AcceleRare strives for excellence in its research program and inclusiveness in its collaborations.
Initially, our research will focus on a selected set of rare diseases for which world-class mechanistic and clinical expertise is available in Switzerland. To develop mechanism-based therapeutic approaches, we have matched each disease with an appropriate drug discovery group. This collaborative effort allows a synergistic approach of an unprecedented scale towards drug discovery for rare diseases.

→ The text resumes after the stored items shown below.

Lemma range_from_str_ok s r : range_from_str s = Ok r -> range_ok r.
Proof.
  unfold range_from_str. destruct (split_once _ _) as [[ip_str prefix_str]|].
  - destruct (parse_ip ip_str) as [ip|] eqn:Ei; [|done]. cbn [map_err try_].
    destruct (parse_uint 8 prefix_str) as [prefix|] eqn:Ep; [|done]. cbn [map_err try_].
    apply cidr_range_ok; [by eapply parse_ip_fits|by eapply parse_uint_fits; [|done]].
  - destruct (split_once _ _) as [[start_str end_str]|].
    + destruct (parse_ipv4 start_str) as [start|] eqn:E4.
      * destruct (expand_v4_end start end_str) as [stop|] eqn:Ee; [|done].
        destruct (v4_new start stop) as [v|] eqn:Ev; [|done]. intros [= <-].
        eapply v4_new_ok; [by eapply parse_ipv4_fits|by eapply expand_v4_end_fits|done].
      * destruct (parse_ipv6 start_str) as [start|] eqn:E6; [|done].
        destruct (parse_ipv6 end_str) as [stop|] eqn:Ee; [|done]. cbn [map_err try_].
        destruct (v6_new start stop) as [v|] eqn:Ev; [|done]. intros [= <-].
        apply (v6_scoped_ok start stop None); [by eapply parse_ipv6_fits|by eapply (parse_ipv6_fits end_str)|done|done].
    + destruct (parse_ip _) as [ip|] eqn:Ei; [|done]. cbn. intros [= <-]. apply parse_ip_fits in Ei.
      destruct ip; [by apply v4_single_ok|by apply v6_single_ok].
Qed.

(** ** Spellings of ranges *)

Lemma split_once_none pred s : Forall (fun c => pred c = false) s -> split_once pred s = None.
Proof. induction 1 as [|c s Hc _ IH]; [done|]. cbn. by rewrite Hc, IH. Qed.

Lemma trim_none s : Forall (fun c => is_whitespace c = false) s -> trim s = s.
Proof.
  intros H. apply trim_id.
  - by destruct H.
  - unfold ends_with. destruct (last s) as [c|] eqn:E; [|done]. apply last_Some_elem_of in E.
    rewrite Forall_forall in H. by apply H.
Qed.

Lemma is_digit_16 c : is_digit 16 c = true -> 48 <= c <= 57 \/ 65 <= c <= 70 \/ 97 <= c <= 102.
Proof.
  unfold is_digit, to_digit, then_some, is_ascii_digit, in_range. intros H.
  destruct ((48 <=? c) && (c <=? 57)) eqn:E1; [lia|]. destruct ((97 <=? c) && (c <=? 122)) eqn:E2.
  { destruct (Z.ltb_spec (c - 87) 16); [lia|done]. }
  destruct ((65 <=? c) && (c <=? 90)) eqn:E3; [|done]. destruct (Z.ltb_spec (c - 55) 16); [lia|done].
Qed.

Lemma addr_char_plain c : addr_char c = true ->
  is_whitespace c = false /\ (SLASH =? c) = false /\ (HYPHEN =? c) = false /\ (PERCENT =? c) = false /\ (44 =? c) = false.
Proof.
  intros H. assert (48 <= c <= 57 \/ 65 <= c <= 70 \/ 97 <= c <= 102 \/ c = 58 \/ c = 46) as Hc.
  { unfold addr_char, CO, DOT in H. rewrite !orb_true_iff in H. destruct H as [[H%is_digit_16|H]|H]; lia. }
  unfold is_whitespace, in_range, SLASH, HYPHEN, PERCENT. lia.
Qed.

(** An address as printed holds no separator of the grammar and no blank. *)
Lemma ip_display_plain ip (P : Z -> Prop) :
  (forall c, addr_char c = true -> P c) -> Forall P (ip_display ip).
Proof. intros H. eapply Forall_impl; [apply ip_display_chars|]. done. Qed.

Lemma byte_len_app s t : byte_len (s ++ t) = (byte_len s + byte_len t)%nat.
Proof. induction s as [|c s IH]; [done|]. cbn [app byte_len foldr] in *. fold (byte_len (s ++ t)). rewrite IH. unfold byte_len. lia. Qed.

Lemma octet_width : forallb (fun n => (byte_len (show_uint n) <=? 3)%nat && bool_decide (octet (show_uint n) = Some n)) (seqZ 0 256) = true.
Proof. vm_compute. reflexivity. Qed.

Lemma octet_show n : fits 8 n -> (byte_len (show_uint n) <= 3)%nat /\ octet (show_uint n) = Some n.
Proof.
  intros Hn. pose proof (forallb_seqZ _ 256 n octet_width ltac:(unfold fits, umax in Hn; lia)) as H.
  apply andb_true_iff in H as [H1%Nat.leb_le H2%bool_decide_eq_true]. done.
Qed.

Lemma ipv4_display_short a : (byte_len (ipv4_display a) <= 15)%nat.
Proof.
  unfold ipv4_display. pose proof (to_be_fits 8 4 a ltac:(lia)) as Hf. pose proof (length_to_be 8 4 a) as Hl.
  rewrite dotted_join. destruct (to_be 8 4 a) as [|x [|y [|z [|u [|]]]]]; try done.
  rewrite !Forall_cons in Hf. destruct Hf as (Hx & Hy & Hz & Hu & _). cbn [dotted Nat.ltb Nat.leb]. rewrite !byte_len_app.
  apply octet_show in Hx as [Hx _], Hy as [Hy _], Hz as [Hz _], Hu as [Hu _].
  change (byte_len [DOT]) with 1%nat. change (byte_len []) with 0%nat. lia.
Qed.

Lemma parse_ipv4_show a : fits 32 a -> parse_ipv4 (ipv4_display a) = Ok a.
Proof.
  intros Ha. unfold parse_ipv4. rewrite (proj2 (Nat.ltb_ge _ _)) by apply ipv4_display_short.
  unfold parse_with. pose proof (read_ipv4_display a [] Ha eq_refl) as H. rewrite app_nil_r in H. by rewrite H.
Qed.

Lemma parse_ipv6_show a : fits 128 a -> parse_ipv6 (ipv6_display a) = Ok a /\ is_ok (parse_ipv4 (ipv6_display a)) = false.
Proof.
  intros Ha. destruct (parse_ipv6_display a Ha) as [H6 H4]. unfold parse_ipv6, parse_ipv4, parse_with.
  rewrite H6, H4. split; [done|]. by destruct (15 <? _)%nat.
Qed.

(** Fewer than four octets are no address. *)
Lemma read_dotted_short l k index :
  Forall (fits 8) l -> read_dotted (length l + S k) index (dotted index l) = None \/ index = 0%nat /\ l = [].
Proof.
  intros Hl. revert index. induction Hl as [|n l Hn Hl IH]; intros index.
  - destruct index as [|index]; [by right|left]. done.
  - left. cbn [length Nat.add read_dotted dotted].
    pose proof (dotted_not_digit index l [] eq_refl) as Hnd. rewrite app_nil_r in Hnd. unfold read_separator.
    destruct (IH (S index)) as [E|[? _]]; [|done].
    destruct (0 <? index)%nat; cbn [app read_given_char]; [rewrite Z.eqb_refl; cbn [then_some mbind option_bind]|];
      rewrite read_octet by done; cbn [mbind option_bind]; by rewrite E.
Qed.

Lemma expand_short start suffix :
  Forall (fits 8) suffix -> (1 <= length suffix <= 3)%nat ->
  expand_v4_end start (join [DOT] (show_uint <$> suffix)) =
  Some (from_be 8 (take (4 - length suffix) (to_be 8 4 start) ++ suffix)).
Proof.
  intros Hs Hlen. unfold expand_v4_end.
  assert (is_ok (parse_ipv4 (join [DOT] (show_uint <$> suffix))) = false) as Hno.
  { unfold parse_ipv4, parse_with, read_ipv4_addr. rewrite dotted_join.
    destruct (read_dotted_short suffix (3 - length suffix) 0 Hs) as [E|[_ ->]]; [|cbn in Hlen; lia].
    replace (length suffix + S (3 - length suffix))%nat with 4%nat in E by lia. rewrite E.
    by destruct (15 <? _)%nat. }
  destruct (parse_ipv4 _); [done|].
  rewrite split_by_join; [|done|destruct suffix; [cbn in Hlen; lia|done]|].
  - replace (mapM octet (show_uint <$> suffix)) with (Some suffix).
    + cbn [mbind option_bind]. destruct (Nat.eqb_spec (length suffix) 0); [lia|].
      by destruct (Nat.ltb_spec 4 (length suffix)); [lia|].
    + symmetry. apply mapM_Some. apply Forall2_fmap_l. apply Forall_Forall2_diag.
      eapply Forall_impl; [exact Hs|]. intros n Hn. by apply octet_show.
  - apply Forall_fmap. eapply Forall_impl; [exact Hs|]. intros n Hn. cbn.
    eapply Forall_impl; [by apply show_uint_octet|]. intros c Hc.
    change ((DOT =? c) = false). apply Z.eqb_neq. by intros <-.
Qed.

Lemma show_uint_plain n (P : Z -> Prop) : 0 <= n -> (forall c, 48 <= c <= 57 -> P c) -> Forall P (show_uint n).
Proof. intros Hn H. eapply Forall_impl; [by apply show_uint_digits|]. intros c Hc%is_ascii_digit_spec. auto. Qed.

Our unique approach covers basic and applied research, proof-of-concept testing of clinical protocols, and research on societal impact (ethics, law, and management).
Selected rare diseases
- Methylmalonic aciduaria
- Hyaline fibromatosis syndrome
- Early childhood epilepsy
- Primary aldosteronism
- Autosomal dominant tubulointerstitial kidney disease
- Alpha1-antitrypsin deficiency
- Dent disease
- X-linked centronuclear myopathy
- GATA2 deficiency
- Urea cycle disorders
An interdisciplinary approach
The challenges posed by rare diseases cannot be overcome by individual efforts, but require an integrated, collaborative, and interdisciplinary approach. With AcceleRare, we combine state-of-the-art biomedical research with a research focus on the ethical, legal, and social implications of rare diseases and their treatments. Key features of AcceleRare include:
- Expanding and supporting the Swiss Rare Disease Registry
- Research programs into ethical, legal, and societal challenges faced by patients and their families
- Investigating the management of collaborative research projects
- Overcoming the challenges of data sharing and privacy
- Reaching out to patients, policy-makers, and society to identify solutions for the challenges posed by rare diseases
- Offering educational programs on rare diseases based on life-long learning (from high school to students, PhDs, and professionals)
- Bridging the gap between academia and industry to rapidly translate basic research into clinical practice.